Erosion takes place usually through the following agents:
- Running Water
- Coastal Waves
- Chemical Solution
(1). Running Water:
Running water in the form of rivers and streams is a major source of erosion. Rivers and the streams act as sculptors, carvers, and cutters of the mountains, valleys, and plains through which they pass. The rivers disgorge billions of tons of the silt manually into the oceans whereas a part of the load is spread over the plains and deltas. Rivers are actually complex gradational systems depending on the slope (gradient) of the valley, the form of the valley, and the amount of water. Flowing water also plays a key role in shaping the landscape of deserts. On their way to the oceans, the rivers are joined by small rivers (tributaries). Thus the geomorphic history of the region can be studied through its stream system. The erosion by rivers takes place in the following ways:
- Hydraulic Action: The running water dislodged and drags away rock material from the valley floor and sides. It is called hydraulic action.

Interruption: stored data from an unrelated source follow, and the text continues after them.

(** * address-validation-api: admission, sanitisation and geofencing

  A shallow embedding of the request-admission and geofencing pipeline of
  the address validator (packages [handlers], [services], [adapters]),
  together with the properties its specification states about it.

  The repository carries two revisions of these packages side by side:
  the current one (zap logger, [config.MapConfig], [config.RateLimitConfig])
  and the earlier one (slog logger, [*config.Config]).  Both are embedded;
  the earlier revision lives in modules whose name ends in [Legacy].

  Conventions.
  - A Go [string] is a sequence of bytes: Rocq's [string] (a list of 8-bit
    [ascii]) is used as is.
  - Go's [int] and [time.Duration] are 64-bit; they are integers of [Z]
    with the conversions and saturations written out.
  - [float64] is Rocq's primitive binary64 [float], evaluated operation by
    operation (no fused multiply-add); [math.Sin], [math.Cos], [math.Atan2]
    and the Unicode case tables are parameters.
  - [time.Now()] is an input of the call that reads the clock.
  - Logging has no influence on any result and is left out. *)

From Stdlib Require Import ZArith Bool Ascii String List Lia Floats Sorted.
From stdpp Require Import base option list gmap strings.

Local Open Scope Z_scope.

(* Decimal literals such as 3958.8 denote the nearest binary64 value, as in Go. *)
Set Warnings "-inexact-float".

(* ===================================================================== *)
(** * Package time: monotonic clock readings and durations              *)
(* ===================================================================== *)

Module Time.

(** A [time.Time] obtained from [time.Now()] carries a monotonic clock
    reading in nanoseconds; [Sub] of two such values is the difference of
    the readings, saturated to the range of [time.Duration] (int64). *)
Definition Time := Z.
Definition Duration := Z.

Definition minDuration : Duration := - 2 ^ 63.
Definition maxDuration : Duration := 2 ^ 63 - 1.

Definition Sub (t u : Time) : Duration :=
  Z.max minDuration (Z.min maxDuration (t - u)).

Definition Second : Duration := 1000000000.

End Time.

(* ===================================================================== *)
(** * Package handlers: the rate limiter                                *)
(* ===================================================================== *)

Module Handlers.
Import Time.

(** Go's conversion [int(x)] of an unsigned 64-bit value: the same bits
    read as two's complement.  It is the identity on [0 .. 2^63 - 1]. *)
Definition int (x : Z) : Z := (x + 2 ^ 63) `mod` 2 ^ 64 - 2 ^ 63.

(** [type RateLimiter struct { requests map[string][]time.Time;
                               maxRequests uint; timeWindow time.Duration;
                               mu sync.Mutex }]
    The mutex is held for the whole of [Allow], so calls are atomic steps
    on the record below. *)
Record RateLimiter := mkRateLimiter {
  requests : gmap string (list Time);
  maxRequests : Z;
  timeWindow : Duration
}.

Definition NewRateLimiter (maxReq : Z) (window : Duration) : RateLimiter :=
  {| requests := ∅; maxRequests := maxReq; timeWindow := window |}.

(** [rl.requests[ip]]: a missing key reads as the nil slice. *)
Definition stored (rl : RateLimiter) (ip : string) : list Time :=
  default [] (requests rl !! ip).

(** The loop that keeps the timestamps [t] with
    [now.Sub(t) <= rl.timeWindow], in their order. *)
Definition prune (rl : RateLimiter) (now : Time) (ip : string) : list Time :=
  filter (λ t, Sub now t ≤ timeWindow rl) (stored rl ip).

Definition store (rl : RateLimiter) (ip : string) (l : list Time) : RateLimiter :=
  {| requests := <[ip := l]> (requests rl);
     maxRequests := maxRequests rl;
     timeWindow := timeWindow rl |}.

(** [func (rl *RateLimiter) Allow(ip string) bool], current revision:
    the limit is a [uint] converted with [int(rl.maxRequests)]. *)
Definition Allow (rl : RateLimiter) (now : Time) (ip : string)
  : bool * RateLimiter :=
  let validRequests := prune rl now ip in
  let rl := store rl ip validRequests in
  if bool_decide (int (maxRequests rl) ≤ Z.of_nat (length validRequests))
  then (false, rl)
  else (true, store rl ip (stored rl ip ++ [now])).

(** The earlier revision: [maxRequests int], compared without conversion. *)
Definition AllowLegacy (rl : RateLimiter) (now : Time) (ip : string)
  : bool * RateLimiter :=
  let validRequests := prune rl now ip in
  let rl := store rl ip validRequests in
  if bool_decide (maxRequests rl ≤ Z.of_nat (length validRequests))
  then (false, rl)
  else (true, store rl ip (stored rl ip ++ [now])).

(** A sequence of calls, each with the clock reading it observes. *)
Fixpoint run (rl : RateLimiter) (calls : list (Time * string))
  : list bool * RateLimiter :=
  match calls with
  | [] => ([], rl)
  | (now, ip) :: rest =>
      let '(b, rl1) := Allow rl now ip in
      let '(bs, rl2) := run rl1 rest in
      (b :: bs, rl2)
  end.

(** A burst: consecutive calls of one client. *)
Definition burst (rl : RateLimiter) (ip : string) (ts : list Time)
  : list bool * RateLimiter :=
  run rl (map (λ t, (t, ip)) ts).

End Handlers.

(* ===================================================================== *)
(** * Packages unicode/utf8, unicode and strings                          *)
(* ===================================================================== *)

Module Utf8.

Definition byte (c : ascii) : Z := Z.of_N (N_of_ascii c).

(** [s[i]] for an index within the string (0 outside, never used there). *)
Definition at_ (s : string) (i : Z) : Z :=
  match String.get (Z.to_nat i) s with
  | Some c => byte c
  | None => 0
  end.

(** [s[i:j]] *)
Definition slice (s : string) (i j : Z) : string :=
  String.substring (Z.to_nat i) (Z.to_nat (j - i)) s.

Definition len (s : string) : Z := Z.of_nat (String.length s).

Definition RuneError : Z := 0xFFFD.
Definition RuneSelf : Z := 0x80.
Definition UTFMax : Z := 4.

Definition between (lo hi b : Z) : bool := (lo <=? b) && (b <=? hi).

(** [utf8.DecodeRuneInString]: the first rune of [s] and its width in bytes;
    an invalid or truncated encoding yields [(RuneError, 1)], the empty
    string [(RuneError, 0)]. *)
Definition DecodeRuneInString (s : string) : Z * Z :=
  let n := len s in
  if n <? 1 then (RuneError, 0) else
  let s0 := at_ s 0 in
  if s0 <? RuneSelf then (s0, 1) else
  if (s0 <? 0xC2) || (0xF4 <? s0) then (RuneError, 1) else
  let sz := if s0 <? 0xE0 then 2 else if s0 <? 0xF0 then 3 else 4 in
  let lo := if s0 =? 0xE0 then 0xA0 else if s0 =? 0xF0 then 0x90 else 0x80 in
  let hi := if s0 =? 0xED then 0x9F else if s0 =? 0xF4 then 0x8F else 0xBF in
  if n <? sz then (RuneError, 1) else
  let s1 := at_ s 1 in
  if negb (between lo hi s1) then (RuneError, 1) else
  if sz <=? 2 then
    (Z.lor (Z.shiftl (Z.land s0 0x1F) 6) (Z.land s1 0x3F), 2) else
  let s2 := at_ s 2 in
  if negb (between 0x80 0xBF s2) then (RuneError, 1) else
  if sz <=? 3 then
    (Z.lor (Z.lor (Z.shiftl (Z.land s0 0x0F) 12) (Z.shiftl (Z.land s1 0x3F) 6))
           (Z.land s2 0x3F), 3) else
  let s3 := at_ s 3 in
  if negb (between 0x80 0xBF s3) then (RuneError, 1) else
  (Z.lor (Z.lor (Z.lor (Z.shiftl (Z.land s0 0x07) 18) (Z.shiftl (Z.land s1 0x3F) 12))
                (Z.shiftl (Z.land s2 0x3F) 6))
         (Z.land s3 0x3F), 4).

(** [utf8.RuneStart]: not a continuation byte. *)
Definition RuneStart (b : Z) : bool := negb (Z.land b 0xC0 =? 0x80).

(** The loop of [DecodeLastRuneInString] that backs up to a start byte. *)
Fixpoint backUp (fuel : nat) (s : string) (start lim : Z) : Z :=
  match fuel with
  | O => start
  | S fuel =>
      if start <? lim then start
      else if RuneStart (at_ s start) then start
      else backUp fuel s (start - 1) lim
  end.

(** [utf8.DecodeLastRuneInString] *)
Definition DecodeLastRuneInString (s : string) : Z * Z :=
  let end_ := len s in
  if end_ =? 0 then (RuneError, 0) else
  let start := end_ - 1 in
  let r := at_ s start in
  if r <? RuneSelf then (r, 1) else
  let lim := Z.max 0 (end_ - UTFMax) in
  let start := backUp 5 s (start - 1) lim in
  let start := Z.max 0 start in
  let '(r, size) := DecodeRuneInString (slice s start end_) in
  if negb (start + size =? end_) then (RuneError, 1) else (r, size).

End Utf8.

Module Unicode.

(** [unicode.IsSpace]: the Latin-1 cases, then the White_Space table. *)
Definition IsSpace (r : Z) : bool :=
  if (0 <=? r) && (r <=? 0xFF) then
    (r =? 9) || (r =? 10) || (r =? 11) || (r =? 12) || (r =? 13) || (r =? 32)
    || (r =? 0x85) || (r =? 0xA0)
  else
    (r =? 0x1680) || Utf8.between 0x2000 0x200A r || (r =? 0x2028) || (r =? 0x2029)
    || (r =? 0x202F) || (r =? 0x205F) || (r =? 0x3000).

End Unicode.

Module Strings.
Import Utf8.

(** [indexFunc(s, f, truth)]: the byte index of the first rune [r] of [s]
    with [f r = truth], or -1. *)
Fixpoint indexFuncFrom (fuel : nat) (f : Z → bool) (truth : bool) (s : string) (i : Z) : Z :=
  match fuel with
  | O => -1
  | S fuel =>
      if len s <=? i then -1 else
      let '(r, wid) := DecodeRuneInString (slice s i (len s)) in
      if Bool.eqb (f r) truth then i
      else indexFuncFrom fuel f truth s (i + wid)
  end.

Definition indexFunc (s : string) (f : Z → bool) (truth : bool) : Z :=
  indexFuncFrom (String.length s) f truth s 0.

(** [lastIndexFunc(s, f, truth)] *)
Fixpoint lastIndexFuncFrom (fuel : nat) (f : Z → bool) (truth : bool) (s : string) (i : Z) : Z :=
  match fuel with
  | O => -1
  | S fuel =>
      if i <=? 0 then -1 else
      let '(r, size) := DecodeLastRuneInString (slice s 0 i) in
      let i := i - size in
      if Bool.eqb (f r) truth then i
      else lastIndexFuncFrom fuel f truth s i
  end.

- Abrasion: The erosion action of boulders, pebbles, and grains of sediment along the river valley is called abrasion.
- Corrosion: It is the process by which rocks and minerals are dissolved by stream water. For example, limestone is eroded by hydraulic action, abrasion, and corrosion. Similarly, sandstones are weakened when their cement is dissolved.
(2). Glacial Movement:
Glaciers also perform erosional work to some extent as they gradually move down the slope of mountains. This activity can be classified as under:
- The glaciers carry out erosional work in the mountainous regions by plucking big pieces of rocks, grooving, scratching, and chiseling.
- The glaciers build new areas by depositing rock material.
- The large glaciers disturb the drainage system in the mountains and valleys.
(3). Winds Action:
The wind is a great agent of erosion due to the following actions:
Wind performs erosive work by lifting huge quantities of loose material on the Earth such as particles of sand and dust. It also polishes the surface of rocks.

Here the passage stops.